PROVIDED RECORDS:
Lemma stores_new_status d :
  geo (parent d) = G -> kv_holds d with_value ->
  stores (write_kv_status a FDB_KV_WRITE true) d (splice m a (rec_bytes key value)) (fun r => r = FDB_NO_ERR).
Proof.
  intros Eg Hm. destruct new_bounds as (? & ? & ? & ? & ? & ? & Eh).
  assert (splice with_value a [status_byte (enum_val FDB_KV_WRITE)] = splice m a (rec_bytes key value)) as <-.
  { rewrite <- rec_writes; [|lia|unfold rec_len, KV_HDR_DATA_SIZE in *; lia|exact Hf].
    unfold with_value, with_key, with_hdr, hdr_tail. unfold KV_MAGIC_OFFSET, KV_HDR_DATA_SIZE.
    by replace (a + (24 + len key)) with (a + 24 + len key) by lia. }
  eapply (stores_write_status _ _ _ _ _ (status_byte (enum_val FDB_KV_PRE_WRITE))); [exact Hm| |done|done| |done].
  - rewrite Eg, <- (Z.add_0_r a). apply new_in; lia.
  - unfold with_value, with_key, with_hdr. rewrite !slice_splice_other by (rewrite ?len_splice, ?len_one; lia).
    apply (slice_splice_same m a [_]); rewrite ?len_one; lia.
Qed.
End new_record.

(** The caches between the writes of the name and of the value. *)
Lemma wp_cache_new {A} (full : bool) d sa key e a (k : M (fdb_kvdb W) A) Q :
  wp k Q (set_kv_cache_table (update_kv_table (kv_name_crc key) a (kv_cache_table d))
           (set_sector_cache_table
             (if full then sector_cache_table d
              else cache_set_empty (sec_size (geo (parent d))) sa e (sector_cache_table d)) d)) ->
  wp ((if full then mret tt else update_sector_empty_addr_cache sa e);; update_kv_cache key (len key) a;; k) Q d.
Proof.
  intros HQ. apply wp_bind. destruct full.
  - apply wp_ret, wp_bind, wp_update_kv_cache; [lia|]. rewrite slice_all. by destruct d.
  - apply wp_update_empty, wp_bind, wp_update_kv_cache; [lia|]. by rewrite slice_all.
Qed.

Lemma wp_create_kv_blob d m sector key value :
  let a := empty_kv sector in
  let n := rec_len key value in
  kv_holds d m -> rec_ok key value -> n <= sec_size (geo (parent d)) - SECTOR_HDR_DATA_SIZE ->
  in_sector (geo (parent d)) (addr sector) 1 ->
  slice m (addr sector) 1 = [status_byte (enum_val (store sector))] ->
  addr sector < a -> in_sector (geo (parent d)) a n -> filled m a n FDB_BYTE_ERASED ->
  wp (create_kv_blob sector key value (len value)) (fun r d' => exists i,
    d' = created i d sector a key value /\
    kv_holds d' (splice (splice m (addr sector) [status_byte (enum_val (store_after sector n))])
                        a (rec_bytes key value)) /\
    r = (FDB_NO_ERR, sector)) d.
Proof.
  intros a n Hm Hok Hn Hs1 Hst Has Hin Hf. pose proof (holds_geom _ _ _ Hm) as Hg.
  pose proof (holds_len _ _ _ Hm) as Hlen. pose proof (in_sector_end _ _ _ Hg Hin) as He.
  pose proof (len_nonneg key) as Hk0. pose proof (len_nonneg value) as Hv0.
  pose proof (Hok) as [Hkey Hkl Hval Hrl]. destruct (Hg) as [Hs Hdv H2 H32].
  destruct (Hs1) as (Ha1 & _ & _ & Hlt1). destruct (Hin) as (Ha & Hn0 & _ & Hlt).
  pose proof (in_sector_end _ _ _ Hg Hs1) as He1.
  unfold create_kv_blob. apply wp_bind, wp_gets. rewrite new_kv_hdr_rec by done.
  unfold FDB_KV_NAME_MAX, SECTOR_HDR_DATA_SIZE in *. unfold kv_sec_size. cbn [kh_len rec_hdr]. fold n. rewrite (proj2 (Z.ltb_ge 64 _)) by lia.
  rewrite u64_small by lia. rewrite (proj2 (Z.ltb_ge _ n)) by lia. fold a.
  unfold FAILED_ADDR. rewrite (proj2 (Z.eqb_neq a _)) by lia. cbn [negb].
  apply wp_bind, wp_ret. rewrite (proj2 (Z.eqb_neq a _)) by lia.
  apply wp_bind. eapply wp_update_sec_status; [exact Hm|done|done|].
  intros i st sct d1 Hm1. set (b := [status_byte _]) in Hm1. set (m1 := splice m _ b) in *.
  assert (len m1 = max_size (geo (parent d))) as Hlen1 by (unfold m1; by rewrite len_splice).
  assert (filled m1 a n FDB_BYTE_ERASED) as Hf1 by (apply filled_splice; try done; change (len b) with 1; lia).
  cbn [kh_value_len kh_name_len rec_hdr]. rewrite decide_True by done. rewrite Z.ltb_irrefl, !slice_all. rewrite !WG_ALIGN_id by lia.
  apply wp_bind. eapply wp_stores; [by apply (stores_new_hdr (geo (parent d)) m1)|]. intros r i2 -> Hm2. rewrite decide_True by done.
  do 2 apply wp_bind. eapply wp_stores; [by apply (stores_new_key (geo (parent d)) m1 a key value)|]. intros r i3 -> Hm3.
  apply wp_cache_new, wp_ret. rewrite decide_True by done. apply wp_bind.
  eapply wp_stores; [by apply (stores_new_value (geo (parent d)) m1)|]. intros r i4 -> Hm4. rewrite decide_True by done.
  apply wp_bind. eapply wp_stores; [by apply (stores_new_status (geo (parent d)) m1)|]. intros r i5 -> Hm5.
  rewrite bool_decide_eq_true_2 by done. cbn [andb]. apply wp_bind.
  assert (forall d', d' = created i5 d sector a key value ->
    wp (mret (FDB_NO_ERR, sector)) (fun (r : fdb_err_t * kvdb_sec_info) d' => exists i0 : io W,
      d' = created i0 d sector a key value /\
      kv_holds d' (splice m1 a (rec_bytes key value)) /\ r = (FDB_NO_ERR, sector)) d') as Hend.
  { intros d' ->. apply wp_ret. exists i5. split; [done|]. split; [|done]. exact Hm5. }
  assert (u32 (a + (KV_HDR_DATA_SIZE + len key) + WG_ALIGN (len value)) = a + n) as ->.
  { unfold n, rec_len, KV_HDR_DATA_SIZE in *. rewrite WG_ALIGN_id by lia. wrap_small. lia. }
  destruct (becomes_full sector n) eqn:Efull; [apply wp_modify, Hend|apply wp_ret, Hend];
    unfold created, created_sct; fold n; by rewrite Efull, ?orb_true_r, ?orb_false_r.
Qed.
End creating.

* * *

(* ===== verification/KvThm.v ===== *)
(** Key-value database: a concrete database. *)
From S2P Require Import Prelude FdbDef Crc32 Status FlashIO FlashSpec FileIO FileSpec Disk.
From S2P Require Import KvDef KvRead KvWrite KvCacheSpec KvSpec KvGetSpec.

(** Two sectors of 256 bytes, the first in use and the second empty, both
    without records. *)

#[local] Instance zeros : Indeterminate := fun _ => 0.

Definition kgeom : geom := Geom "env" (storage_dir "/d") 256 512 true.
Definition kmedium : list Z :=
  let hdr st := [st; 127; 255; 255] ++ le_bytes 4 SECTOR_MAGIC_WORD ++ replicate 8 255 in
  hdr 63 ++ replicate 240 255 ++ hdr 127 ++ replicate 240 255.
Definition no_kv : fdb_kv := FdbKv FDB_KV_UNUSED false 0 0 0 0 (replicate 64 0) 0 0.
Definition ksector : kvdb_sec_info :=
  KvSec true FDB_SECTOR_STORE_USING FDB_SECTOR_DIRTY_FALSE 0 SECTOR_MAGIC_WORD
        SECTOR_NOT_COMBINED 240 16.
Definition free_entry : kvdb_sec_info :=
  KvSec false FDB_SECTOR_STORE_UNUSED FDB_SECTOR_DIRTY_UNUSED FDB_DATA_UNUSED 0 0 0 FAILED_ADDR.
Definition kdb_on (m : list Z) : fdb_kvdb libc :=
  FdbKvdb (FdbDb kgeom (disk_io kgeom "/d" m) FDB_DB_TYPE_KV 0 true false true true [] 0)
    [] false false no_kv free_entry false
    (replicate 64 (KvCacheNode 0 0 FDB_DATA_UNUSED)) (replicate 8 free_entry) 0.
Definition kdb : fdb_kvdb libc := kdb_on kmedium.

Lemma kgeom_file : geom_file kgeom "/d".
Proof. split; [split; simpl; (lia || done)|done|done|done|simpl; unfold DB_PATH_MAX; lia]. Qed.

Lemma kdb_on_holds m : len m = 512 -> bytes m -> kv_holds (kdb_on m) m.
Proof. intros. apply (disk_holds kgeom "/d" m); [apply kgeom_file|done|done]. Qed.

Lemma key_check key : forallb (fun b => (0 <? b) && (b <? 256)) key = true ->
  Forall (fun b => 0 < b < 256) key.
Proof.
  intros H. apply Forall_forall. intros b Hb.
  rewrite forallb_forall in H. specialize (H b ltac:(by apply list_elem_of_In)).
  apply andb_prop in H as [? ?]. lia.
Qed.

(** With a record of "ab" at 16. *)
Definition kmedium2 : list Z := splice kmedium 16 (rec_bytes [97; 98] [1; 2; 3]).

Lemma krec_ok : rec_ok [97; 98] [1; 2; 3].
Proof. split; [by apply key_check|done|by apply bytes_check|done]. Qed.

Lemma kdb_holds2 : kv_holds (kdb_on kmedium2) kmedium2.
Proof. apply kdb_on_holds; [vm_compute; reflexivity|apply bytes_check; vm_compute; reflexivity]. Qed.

--

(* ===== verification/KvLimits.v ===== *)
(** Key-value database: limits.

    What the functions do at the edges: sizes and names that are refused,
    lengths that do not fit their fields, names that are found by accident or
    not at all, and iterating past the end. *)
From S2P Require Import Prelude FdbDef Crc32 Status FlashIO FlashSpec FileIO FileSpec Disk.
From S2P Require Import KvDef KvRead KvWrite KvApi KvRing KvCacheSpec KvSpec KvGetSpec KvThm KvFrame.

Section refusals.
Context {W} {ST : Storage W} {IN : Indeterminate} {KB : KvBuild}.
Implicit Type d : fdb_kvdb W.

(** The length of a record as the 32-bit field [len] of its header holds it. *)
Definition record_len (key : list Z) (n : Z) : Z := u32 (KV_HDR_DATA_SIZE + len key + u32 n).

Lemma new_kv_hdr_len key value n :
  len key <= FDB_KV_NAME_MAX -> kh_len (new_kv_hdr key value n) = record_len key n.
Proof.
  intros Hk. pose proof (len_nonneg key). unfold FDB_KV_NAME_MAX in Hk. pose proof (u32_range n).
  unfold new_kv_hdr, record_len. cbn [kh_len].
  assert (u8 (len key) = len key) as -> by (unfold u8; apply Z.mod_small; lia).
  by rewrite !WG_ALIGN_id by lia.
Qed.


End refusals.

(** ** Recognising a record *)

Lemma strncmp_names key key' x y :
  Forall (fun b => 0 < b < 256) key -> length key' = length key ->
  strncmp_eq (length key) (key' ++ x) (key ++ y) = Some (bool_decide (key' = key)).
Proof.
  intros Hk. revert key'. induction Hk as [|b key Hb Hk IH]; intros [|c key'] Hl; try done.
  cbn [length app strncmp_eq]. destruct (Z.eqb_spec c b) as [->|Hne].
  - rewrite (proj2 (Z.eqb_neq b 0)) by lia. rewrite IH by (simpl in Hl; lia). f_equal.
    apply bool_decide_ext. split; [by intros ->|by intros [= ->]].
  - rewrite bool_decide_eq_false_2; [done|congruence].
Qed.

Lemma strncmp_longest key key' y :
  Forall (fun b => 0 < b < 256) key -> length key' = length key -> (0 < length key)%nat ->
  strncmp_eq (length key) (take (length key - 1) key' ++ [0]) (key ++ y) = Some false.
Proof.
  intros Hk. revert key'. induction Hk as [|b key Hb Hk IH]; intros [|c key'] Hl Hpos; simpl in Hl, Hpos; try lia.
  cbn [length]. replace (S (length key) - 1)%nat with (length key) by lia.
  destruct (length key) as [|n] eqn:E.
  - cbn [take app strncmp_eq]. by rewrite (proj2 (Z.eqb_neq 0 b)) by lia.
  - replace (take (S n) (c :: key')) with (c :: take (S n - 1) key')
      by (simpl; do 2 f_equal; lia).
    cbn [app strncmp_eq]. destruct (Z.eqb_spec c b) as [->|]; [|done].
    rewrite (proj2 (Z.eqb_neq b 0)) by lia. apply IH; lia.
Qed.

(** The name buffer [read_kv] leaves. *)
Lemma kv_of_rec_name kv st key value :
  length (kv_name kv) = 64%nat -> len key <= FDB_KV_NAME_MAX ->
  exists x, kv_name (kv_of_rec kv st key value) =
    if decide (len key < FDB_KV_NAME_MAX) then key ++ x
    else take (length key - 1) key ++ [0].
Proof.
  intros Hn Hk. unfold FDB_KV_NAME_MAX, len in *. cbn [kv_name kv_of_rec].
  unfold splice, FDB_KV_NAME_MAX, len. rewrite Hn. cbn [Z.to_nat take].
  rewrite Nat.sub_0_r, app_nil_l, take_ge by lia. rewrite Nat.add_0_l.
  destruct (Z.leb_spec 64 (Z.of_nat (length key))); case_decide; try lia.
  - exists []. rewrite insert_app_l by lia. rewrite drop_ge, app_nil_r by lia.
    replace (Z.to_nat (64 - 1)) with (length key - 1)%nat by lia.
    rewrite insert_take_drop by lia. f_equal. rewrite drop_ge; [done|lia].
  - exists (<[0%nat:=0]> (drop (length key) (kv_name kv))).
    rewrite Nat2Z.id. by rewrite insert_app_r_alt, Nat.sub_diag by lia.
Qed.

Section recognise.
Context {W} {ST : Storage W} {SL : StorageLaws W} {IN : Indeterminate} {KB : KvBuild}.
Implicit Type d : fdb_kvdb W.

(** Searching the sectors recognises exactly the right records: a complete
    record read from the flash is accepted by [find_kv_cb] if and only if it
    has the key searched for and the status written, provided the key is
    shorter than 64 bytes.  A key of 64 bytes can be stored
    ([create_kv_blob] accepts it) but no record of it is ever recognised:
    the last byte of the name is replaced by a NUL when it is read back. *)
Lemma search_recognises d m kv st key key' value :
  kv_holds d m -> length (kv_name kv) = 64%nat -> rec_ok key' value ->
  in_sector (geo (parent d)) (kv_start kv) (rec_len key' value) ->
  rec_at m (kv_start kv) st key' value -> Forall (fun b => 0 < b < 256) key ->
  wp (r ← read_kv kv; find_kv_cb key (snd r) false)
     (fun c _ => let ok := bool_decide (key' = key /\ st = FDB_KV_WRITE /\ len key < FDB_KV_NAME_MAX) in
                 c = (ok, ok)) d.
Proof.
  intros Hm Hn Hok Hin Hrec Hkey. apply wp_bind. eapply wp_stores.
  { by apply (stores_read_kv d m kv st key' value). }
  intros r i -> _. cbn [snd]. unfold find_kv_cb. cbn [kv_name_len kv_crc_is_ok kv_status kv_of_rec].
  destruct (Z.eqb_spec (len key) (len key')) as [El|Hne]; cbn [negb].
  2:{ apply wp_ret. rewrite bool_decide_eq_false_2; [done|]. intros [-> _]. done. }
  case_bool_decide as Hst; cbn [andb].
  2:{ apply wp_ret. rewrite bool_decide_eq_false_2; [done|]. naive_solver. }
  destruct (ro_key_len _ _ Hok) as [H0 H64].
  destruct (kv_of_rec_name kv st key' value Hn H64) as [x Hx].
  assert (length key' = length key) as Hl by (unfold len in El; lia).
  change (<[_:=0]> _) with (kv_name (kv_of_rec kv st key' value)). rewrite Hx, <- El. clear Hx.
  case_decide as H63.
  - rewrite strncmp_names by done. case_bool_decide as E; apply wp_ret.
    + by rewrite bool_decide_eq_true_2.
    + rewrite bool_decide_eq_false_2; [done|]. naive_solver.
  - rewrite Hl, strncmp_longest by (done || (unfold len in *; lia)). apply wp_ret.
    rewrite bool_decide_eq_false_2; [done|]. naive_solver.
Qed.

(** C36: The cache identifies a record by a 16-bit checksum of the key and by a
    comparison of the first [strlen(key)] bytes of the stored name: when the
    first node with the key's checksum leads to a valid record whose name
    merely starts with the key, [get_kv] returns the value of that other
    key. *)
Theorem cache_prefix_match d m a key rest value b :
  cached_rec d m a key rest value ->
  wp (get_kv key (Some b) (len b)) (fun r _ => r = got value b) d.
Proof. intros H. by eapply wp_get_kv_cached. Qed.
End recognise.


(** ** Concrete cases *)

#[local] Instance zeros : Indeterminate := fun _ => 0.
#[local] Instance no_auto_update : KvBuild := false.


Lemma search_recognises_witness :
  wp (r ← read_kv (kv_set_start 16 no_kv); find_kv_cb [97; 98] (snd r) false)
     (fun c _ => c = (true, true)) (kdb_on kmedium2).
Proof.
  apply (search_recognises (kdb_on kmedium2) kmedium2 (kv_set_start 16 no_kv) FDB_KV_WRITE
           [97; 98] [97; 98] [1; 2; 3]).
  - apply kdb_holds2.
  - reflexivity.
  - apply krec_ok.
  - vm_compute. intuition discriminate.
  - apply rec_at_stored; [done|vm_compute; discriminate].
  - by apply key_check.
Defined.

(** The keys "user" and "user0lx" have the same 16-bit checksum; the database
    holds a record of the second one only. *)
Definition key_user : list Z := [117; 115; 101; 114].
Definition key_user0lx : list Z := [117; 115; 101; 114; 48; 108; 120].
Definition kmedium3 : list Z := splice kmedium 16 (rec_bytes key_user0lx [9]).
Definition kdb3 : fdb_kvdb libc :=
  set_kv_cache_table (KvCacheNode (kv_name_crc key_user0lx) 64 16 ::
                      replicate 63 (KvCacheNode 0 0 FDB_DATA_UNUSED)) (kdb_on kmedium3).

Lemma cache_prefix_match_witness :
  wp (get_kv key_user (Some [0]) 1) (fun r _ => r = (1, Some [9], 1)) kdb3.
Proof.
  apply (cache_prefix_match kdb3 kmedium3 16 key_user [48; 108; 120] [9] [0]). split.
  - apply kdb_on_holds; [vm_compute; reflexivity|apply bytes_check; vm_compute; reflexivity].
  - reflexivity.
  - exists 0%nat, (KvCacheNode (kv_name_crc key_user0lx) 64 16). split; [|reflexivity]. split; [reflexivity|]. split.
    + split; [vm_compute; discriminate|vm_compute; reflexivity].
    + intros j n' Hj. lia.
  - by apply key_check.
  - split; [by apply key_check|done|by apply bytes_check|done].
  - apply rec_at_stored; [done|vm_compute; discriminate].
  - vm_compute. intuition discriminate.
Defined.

WHAT NEEDS TO BE DONE: Take the lines above from the one containing "apply (search_recognises (kdb_on" to the one containing "Definition kdb3 : fdb_kvdb" and retype them exactly, both ends included, with nothing added.

COMPLETED EXERCISE:
  apply (search_recognises (kdb_on kmedium2) kmedium2 (kv_set_start 16 no_kv) FDB_KV_WRITE
           [97; 98] [97; 98] [1; 2; 3]).
  - apply kdb_holds2.
  - reflexivity.
  - apply krec_ok.
  - vm_compute. intuition discriminate.
  - apply rec_at_stored; [done|vm_compute; discriminate].
  - by apply key_check.
Defined.

(** The keys "user" and "user0lx" have the same 16-bit checksum; the database
    holds a record of the second one only. *)
Definition key_user : list Z := [117; 115; 101; 114].
Definition key_user0lx : list Z := [117; 115; 101; 114; 48; 108; 120].
Definition kmedium3 : list Z := splice kmedium 16 (rec_bytes key_user0lx [9]).
Definition kdb3 : fdb_kvdb libc :=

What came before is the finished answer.